Fish cell lines differ from most mammalian diploid cell lines by the fact that cellular senescence is not readily induced. Previously, we demonstrated that the absence of the p16 gene in the fish genome prevents cells from reaching full senescence even when Ras is activated. Drosophila also lacks p16; however, early senescence triggered by Ras activation progresses to full senescence and is accompanied by a proinflammatory senescence-associated secretory phenotype (SASP), due to mitochondrial deficiency. It is unclear whether mitochondrial deficiency can also induce the maturation of Ras-induced early senescence (RIS) to full senescence along with a proinflammatory SASP in fish cell lines. Here, we investigated whether mitochondrial dysfunction induced by carbonyl cyanide 3-chlorophenylhydrazone (CCCP) in concert with activated Ras results in full senescence and whether this is accompanied by a proinflammatory SASPs in the EPC fish cell line.

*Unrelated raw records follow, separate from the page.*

(** [Gateway::Accept]; a rejected post closes the descriptor in the worker's
    [PostFd].  [None]: the wake write still retries. *)
Definition Accept (fd : nat) (seen : bool) (writes : list WorkerRuntime.write_result) (g : t) : option t :=
  match workers_ g with
  | None => Some (close fd g)
  | Some s =>
      if negb (worker_datas_ g) then Some (close fd g)
      else
        let '(index, s) := WorkerSet.Next s in
        w ← WorkerSet.workers_ s !! index;
        '(w, _) ← WorkerRuntime.PostFd seen fd writes w;
        Some (with_workers (set_worker index w s) g)
  end.

Inductive exit := Returned | Threw.

(** [Acceptor::HandleRead] with the retries of [Socket::Accept]; after the given
    answers there is no connection left. *)
Fixpoint HandleRead (answers : list answer) (g : t) : option (t * exit) :=
  match answers with
  | [] | WouldBlock :: _ => Some (g, Returned)
  | Failed :: _ => Some (g, Threw)
  | Interrupted :: answers => HandleRead answers g
  | Meanwhile index a :: answers =>
      s ← workers_ g;
      w ← WorkerSet.workers_ s !! index;
      w ← WorkerRuntime.fire a w;
      HandleRead answers (with_workers (set_worker index w s) g)
  | Accepted fd seen writes :: answers =>
      if new_connection_callback_ g then g ← Accept fd seen writes g; HandleRead answers g
      else HandleRead answers (close fd g)
  end.

(** ** Round robin *)

(** The descriptors that were accepted, in order. *)
Fixpoint taken (answers : list answer) : list nat :=
  match answers with
  | [] | WouldBlock :: _ | Failed :: _ => []
  | (Interrupted | Meanwhile _ _) :: answers => taken answers
  | Accepted fd _ _ :: answers => fd :: taken answers
  end.

(** Nobody else hands descriptors to the workers. *)
Definition only_gateway (x : answer) : Prop := match x with Meanwhile _ a => WorkerRuntime.handed a = [] | _ => True end.

(** Every n-th of them, for one worker. *)
Fixpoint share (n next index : Z) (fds : list nat) : list nat :=
  match fds with
  | [] => []
  | fd :: fds => (if next mod n =? index then [fd] else []) ++ share n (next + 1) index fds
  end.

(** What a worker got: accepted for its handler, or closed by its interface. *)
Definition got (w : WorkerRuntime.t) : list nat :=
  WorkerRuntime.handlers (WorkerRuntime.accepted w) ++ WorkerRuntime.fds_closed w.

Lemma div_step n x i :
  0 <= i < n -> (x - i) / n - (x - 1 - i) / n = if x mod n =? i then 1 else 0.
Proof.
  intros Hi. pose proof (Z.div_mod x n ltac:(lia)) as Hx. pose proof (Z.mod_pos_bound x n ltac:(lia)) as Hm.
  set (q := x / n) in *. set (r := x mod n) in *.
  assert (H1 : (x - i) / n = if i <=? r then q else q - 1).
  { destruct (Z.leb_spec i r); symmetry; [apply Z.div_unique with (r - i)|apply Z.div_unique with (r - i + n)]; lia. }
  assert (H2 : (x - 1 - i) / n = if i <? r then q else q - 1).
  { destruct (Z.ltb_spec i r); symmetry; [apply Z.div_unique with (r - 1 - i)|apply Z.div_unique with (r - 1 - i + n)]; lia. }
  rewrite H1, H2. destruct (Z.leb_spec i r), (Z.ltb_spec i r), (Z.eqb_spec r i); lia.
Qed.

Lemma share_length n next index fds :
  0 <= index < n ->
  Z.of_nat (length (share n next index fds)) = (next + Z.of_nat (length fds) - 1 - index) / n - (next - 1 - index) / n.
Proof.
  intros Hi. revert next; induction fds as [|fd fds IH]; intros next; simpl.
  { change (Z.of_nat 0) with 0. rewrite Z.add_0_r. lia. }
  rewrite length_app, Nat2Z.inj_add, IH. pose proof (div_step n next index Hi) as H.
  replace (next + Z.of_nat (S (length fds)) - 1 - index) with (next + 1 + Z.of_nat (length fds) - 1 - index) by lia.
  replace (next + 1 - 1 - index) with (next - index) by lia.
  destruct (next mod n =? index); simpl; lia.
Qed.

(** The shares differ by at most one. *)
Lemma share_fair n next index fds :
  0 <= index < n ->
  Z.of_nat (length fds) / n <= Z.of_nat (length (share n next index fds)) <= Z.of_nat (length fds) / n + 1.
Proof.
  intros Hi. rewrite share_length by done. set (k := Z.of_nat (length fds)). set (a := next - 1 - index).
  replace (next + k - 1 - index) with (a + k) by (unfold a; lia).
  pose proof (Z.div_mod a n ltac:(lia)). pose proof (Z.mod_pos_bound a n ltac:(lia)).
  pose proof (Z.div_mod k n ltac:(lia)). pose proof (Z.mod_pos_bound k n ltac:(lia)).
  assert (E : (a + k) / n = a / n + k / n + (a mod n + k mod n) / n).
  { replace (a + k) with ((a / n + k / n) * n + (a mod n + k mod n)) by lia. rewrite Z.div_add_l by lia. lia. }
  assert (0 <= (a mod n + k mod n) / n <= 1).
  { split; [apply Z.div_pos; lia|]. enough ((a mod n + k mod n) / n < 2) by lia. apply Z.div_lt_upper_bound; lia. }
  lia.
Qed.

(** ** The loop hands over every descriptor *)

Definition sound (s : WorkerSet.t) : Prop := Forall WorkerRuntime.inv (WorkerSet.workers_ s).

Lemma set_worker_sound index w s : sound s -> WorkerRuntime.inv w -> sound (set_worker index w s).
Proof. intros Hs Hw. by apply Forall_insert. Qed.

(** What each worker has after the loop, given what it had. *)
Definition served (s s' : WorkerSet.t) (fds : list nat) : Prop :=
  length (WorkerSet.workers_ s') = length (WorkerSet.workers_ s) /\
  forall i w w', WorkerSet.workers_ s !! i = Some w -> WorkerSet.workers_ s' !! i = Some w' ->
    got w' ≡ₚ share (Z.of_nat (WorkerSet.size s)) (WorkerSet.next_ s) (Z.of_nat i) fds ++ got w.

(** One worker gets [fds0]; then the rest is handed over. *)
Lemma served_step s next index w w1 s' fds fds0 :
  WorkerSet.workers_ s !! index = Some w -> got w1 ≡ₚ fds0 ++ got w ->
  served (WorkerSet.mk (<[ index := w1 ]> (WorkerSet.workers_ s)) next) s' fds ->
  length (WorkerSet.workers_ s') = length (WorkerSet.workers_ s) /\
  forall i x x', WorkerSet.workers_ s !! i = Some x -> WorkerSet.workers_ s' !! i = Some x' ->
    got x' ≡ₚ (if decide (i = index) then fds0 else []) ++ share (Z.of_nat (WorkerSet.size s)) next (Z.of_nat i) fds ++ got x.
Proof.
  intros Hw Hg [Hl Hs]. simpl in Hl. rewrite length_insert in Hl. split; [done|]. intros i x x' Hx Hx'.
  unfold WorkerSet.size in Hs. simpl in Hs. rewrite length_insert in Hs. fold (WorkerSet.size s) in Hs. case_decide as Hi.
  - subst. rewrite Hw in Hx. injection Hx as <-. specialize (Hs index w1 x'). rewrite Hs; [|by apply list_lookup_insert_eq; eapply lookup_lt_Some|done].
    by rewrite Hg, Permutation_app_swap_app.
  - specialize (Hs i x x'). rewrite Hs; [done|by rewrite list_lookup_insert_ne|done].
Qed.

Lemma loop_served answers g s g' e :
  workers_ g = Some s -> worker_datas_ g = true -> new_connection_callback_ g = true ->
  sound s -> (0 < WorkerSet.size s)%nat -> Forall only_gateway answers ->
  0 <= WorkerSet.next_ s -> WorkerSet.next_ s + Z.of_nat (length (taken answers)) < u64_modulus ->
  HandleRead answers g = Some (g', e) ->
  exists s', workers_ g' = Some s' /\ closed g' = closed g /\ sound s' /\ served s s' (taken answers).
Proof.
  intros Hs Hd Hc Hso Hn Ho. revert g s Hs Hd Hc Hso Hn.
  assert (Hsame : forall g s, workers_ g = Some s -> sound s ->
    exists s', workers_ g = Some s' /\ closed g = closed g /\ sound s' /\ served s s' []).
  { intros g s Hs Hso. exists s. split_and!; try done. split; [done|]. intros i w w' H1 H2. simpl. by simplify_eq. }
  induction Ho as [|x answers Hx Ho IH]; intros g s Hs Hd Hc Hso Hn H0 Hb.
  { intros [= <- _]. by apply Hsame. }
  destruct x as [fd seen rs| | | |index a]; simpl.
  - rewrite Hc. unfold Accept. rewrite Hs, Hd. simpl. simpl in Hb. set (index := Z.to_nat (WorkerSet.next_ s mod Z.of_nat (WorkerSet.size s))).
    destruct (WorkerSet.workers_ s !! index) as [w|] eqn:Hw; [|done]. simpl.
    destruct (WorkerRuntime.PostFd seen fd rs w) as [[w1 ok]|] eqn:Ep; [|done]. simpl. intros Hr.
    assert (Hf : WorkerRuntime.fire (WorkerRuntime.APostFd seen fd rs) w = Some w1) by (simpl; by rewrite Ep).
    pose proof (Forall_lookup_1 _ _ _ _ Hso Hw) as Hi. pose proof (WorkerRuntime.fire_fds _ _ _ Hi Hf) as Hg.
    apply WorkerRuntime.action_inv in Hf; [|done].
    assert (Hwr : wrap_u64 (WorkerSet.next_ s + 1) = WorkerSet.next_ s + 1) by (apply wrap_u64_small; mlia).
    apply IH with (s := WorkerSet.mk (<[ index := w1 ]> (WorkerSet.workers_ s)) (WorkerSet.next_ s + 1)) in Hr as (s' & R1 & R2 & R3 & R4);
      [|simpl; by rewrite Hwr|done|done|by apply Forall_insert|unfold WorkerSet.size; simpl; by rewrite length_insert|simpl; lia|simpl; lia].
    exists s'. split_and!; try done.
    destruct (served_step s (WorkerSet.next_ s + 1) index w w1 s' (taken answers) [fd] Hw Hg R4) as [L1 L2]. split; [done|].
    intros i x x' Hx1 Hx2. rewrite (L2 i x x' Hx1 Hx2). simpl. rewrite <- app_assoc. apply Permutation_app_tail.
    pose proof (Z.mod_pos_bound (WorkerSet.next_ s) (Z.of_nat (WorkerSet.size s)) ltac:(lia)).
    case_decide as Hi2; destruct (Z.eqb_spec (WorkerSet.next_ s mod Z.of_nat (WorkerSet.size s)) (Z.of_nat i)); try done; unfold index in Hi2; lia.
  - apply IH; done.
  - intros [= <- _]. by apply Hsame.
  - intros [= <- _]. by apply Hsame.
  - rewrite Hs. simpl. destruct (WorkerSet.workers_ s !! index) as [w|] eqn:Hw; [|done]. simpl.
    destruct (WorkerRuntime.fire a w) as [w1|] eqn:Hf; [|done]. simpl. intros Hr.
    pose proof (Forall_lookup_1 _ _ _ _ Hso Hw) as Hi. pose proof (WorkerRuntime.fire_fds _ _ _ Hi Hf) as Hg. simpl in Hx. rewrite Hx in Hg.
    apply WorkerRuntime.action_inv in Hf; [|done].
    apply IH with (s := set_worker index w1 s) in Hr as (s' & R1 & R2 & R3 & R4);
      [|done|done|done|by apply set_worker_sound|unfold WorkerSet.size; simpl; by rewrite length_insert|done|done].
    exists s'. split_and!; try done.
    destruct (served_step s (WorkerSet.next_ s) index w w1 s' (taken answers) [] Hw Hg R4) as [L1 L2]. split; [done|].
    intros i x x' Hx1 Hx2. rewrite (L2 i x x' Hx1 Hx2). by case_decide.
Qed.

We found that although EPC cells with mitochondrial dysfunction exhibited a proinflammatory SASP, this did not result in permanent cell proliferation arrest or the upregulation of endogenous Ras expression. These findings suggest that other factors must act in concert with mitochondrial dysfunction to induce full senescence. The proliferation of EPC cells overexpressing a constitutively active mutant of H-Ras (H-Ras) was markedly reduced, irrespective of CCCP treatment. These findings suggest that there are similarities between the cellular senescence observed in fish and Drosophila cells lacking the p16 gene. However, it should be noted that fish cells differ from Drosophila cells in that mitochondrial dysfunction alone can induce proinflammatory SASP factors.